As deliverables move through the pipeline, people should be able to get updates about the deliverables they are interested in. Either automatically or by looking it up themselves.
Handoff between phases should occur in a self-contained way. It should be clear what information is expected when something transitions to another phase. No emails, no discussions required.
These tools should not be email or instant messengers - they should be forms for input, spreadsheets for controls or dedicated expert systems. Some professionals have mastered huge levels of interactions without getting drowned in email are developing teams. One example are software developers, who translate requirements into individual features and track their implementation and testing, separate from the conversations that created them. Others are IT support professionals who create tickets, also separate from calls or emails, and route them around as they are getting resolved.
Once you have processes, you can manage them, question them, remove them. But if everybody is just emailing around, that's impossible.
The default operating mode in large organizations is to have everybody participate in tasks that have nothing to do with the core tasks they are being paid for. Many of these tasks would normally done by support organizations, but these often lack appropriate tools, are understaffed or are entirely absent. Under those circumstances, people will start asking everybody to "just chip in" a little bit, by emailing requests and setting up a meeting here and there.
To serve a client means to provide value with as little friction as possible. That can be translated to internal functions as well, which exist to make it easier for client-facing folks to serve clients.

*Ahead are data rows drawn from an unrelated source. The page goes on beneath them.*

(** X16.  With a [max_line_count] below the number of lines the preview
    shows [script_lines[:max_line_count]] followed by the mark [......]:
    the first [max_line_count] lines when the count is not negative, and
    all but the last [-max_line_count] lines when it is negative. *)
Theorem preview_truncates_and_marks
    (files : gmap string (list string)) (script_path : string)
    (script_lines : list string) (n : Z) :
  files !! script_path = Some script_lines →
  (n < Z.of_nat (length script_lines))%Z →
  get_preview_from_script files script_path (Some n)
  = Some (script_path +:+ newline +:+ newline
          +:+ (str_join (py_list_upto script_lines n) +:+ "......") +:+ newline)
  ∧ ((0 ≤ n)%Z → py_list_upto script_lines n = take (Z.to_nat n) script_lines)
  ∧ ((n < 0)%Z →
     py_list_upto script_lines n
     = take (length script_lines - Z.to_nat (- n)) script_lines).
Proof.
  intros Hfile Hn. split_and!.
  - unfold get_preview_from_script. rewrite Hfile.
    by destruct (Z.ltb_spec n (Z.of_nat (length script_lines))); [|lia].
  - intros Hpos. unfold py_list_upto. by destruct (Z.leb_spec 0 n); [|lia].
  - intros Hneg. unfold py_list_upto. destruct (Z.leb_spec 0 n); [lia|].
    f_equal. lia.
Qed.

Lemma preview_truncates_and_marks_witness :
  get_preview_from_script (<["a.py" := ["import os"; "print(os.name)"]]> ∅) "a.py"
    (Some 1%Z)
  = Some ("a.py" +:+ newline +:+ newline +:+ ("import os" +:+ "......") +:+ newline).
Proof.
  destruct (preview_truncates_and_marks
              (<["a.py" := ["import os"; "print(os.name)"]]> ∅) "a.py"
              ["import os"; "print(os.name)"] 1%Z) as (Hpreview & _ & _).
  - reflexivity.
  - simpl. lia.
  - exact Hpreview.
Defined.

(* ===================================================================== *)
(** * [all_subclasses] *)
(* ===================================================================== *)

Lemma pyclass_nested_ind (P : pyclass → Prop) :
  (∀ name subclasses, Forall P subclasses → P (PyClass name subclasses)) →
  ∀ cls, P cls.
Proof.
  intros Hcls. fix IH 1. intros [name subclasses]. apply Hcls.
  induction subclasses as [|c subclasses IHs]; constructor.
  - apply IH.
  - exact IHs.
Qed.

Lemma all_subclasses_unfold (name : string) (subclasses : list pyclass) :
  all_subclasses (PyClass name subclasses)
  = list_to_set (class_name <$> subclasses)
    ∪ ⋃ (all_subclasses <$> subclasses).
Proof.
  simpl. f_equal.
  induction subclasses as [|c subclasses IH]; [done|].
  rewrite fmap_cons, union_list_cons. by rewrite IH.
Qed.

A great organizing principle for everyone in the organization is thus:
Does my process reduce as much friction as possible for my customers?
This may include reducing hard-to-understand fields in forms and steps added for edge cases. Maybe someone from my team will have to reach out to the customer and explain something to the customer. That might mean a couple of minutes more work for the provider of the service, but the experience for the customer will be so much better.
Elon Musk recently gave an interview about his development philosophy, which can be summarized as simplify before scale. "All requirements must have an owner - a person, not a department, who is responsible for defending need to keep it" he said, and added "If you are not occasionally adding things back in, you are not deleting enough. The bias tends to be adding things to processes 'in case we need it'".
Reducing email overload will not happen overnight - there are very few quick fixes. Most of them are related to personal productivity and how you let email handle you. Using the world's most popular email client also helps. But beyond that, "winning" at email requires all of us to rethink it. Emailing is easy and convenient, but email is a terrible infrastructure to build processes on. Thinking about processes is a great way to start rationalizing about what your team is actually doing (and should be doing!), and naturally drives workflows away from email and instant messengers, leaving the lines open for truly human communication.
"A world without email" by Cal Newport is a great book about much more than email. You will be working with other people more and more - this book will provoke thoughts about how to get more actual work done. Thanks for reading!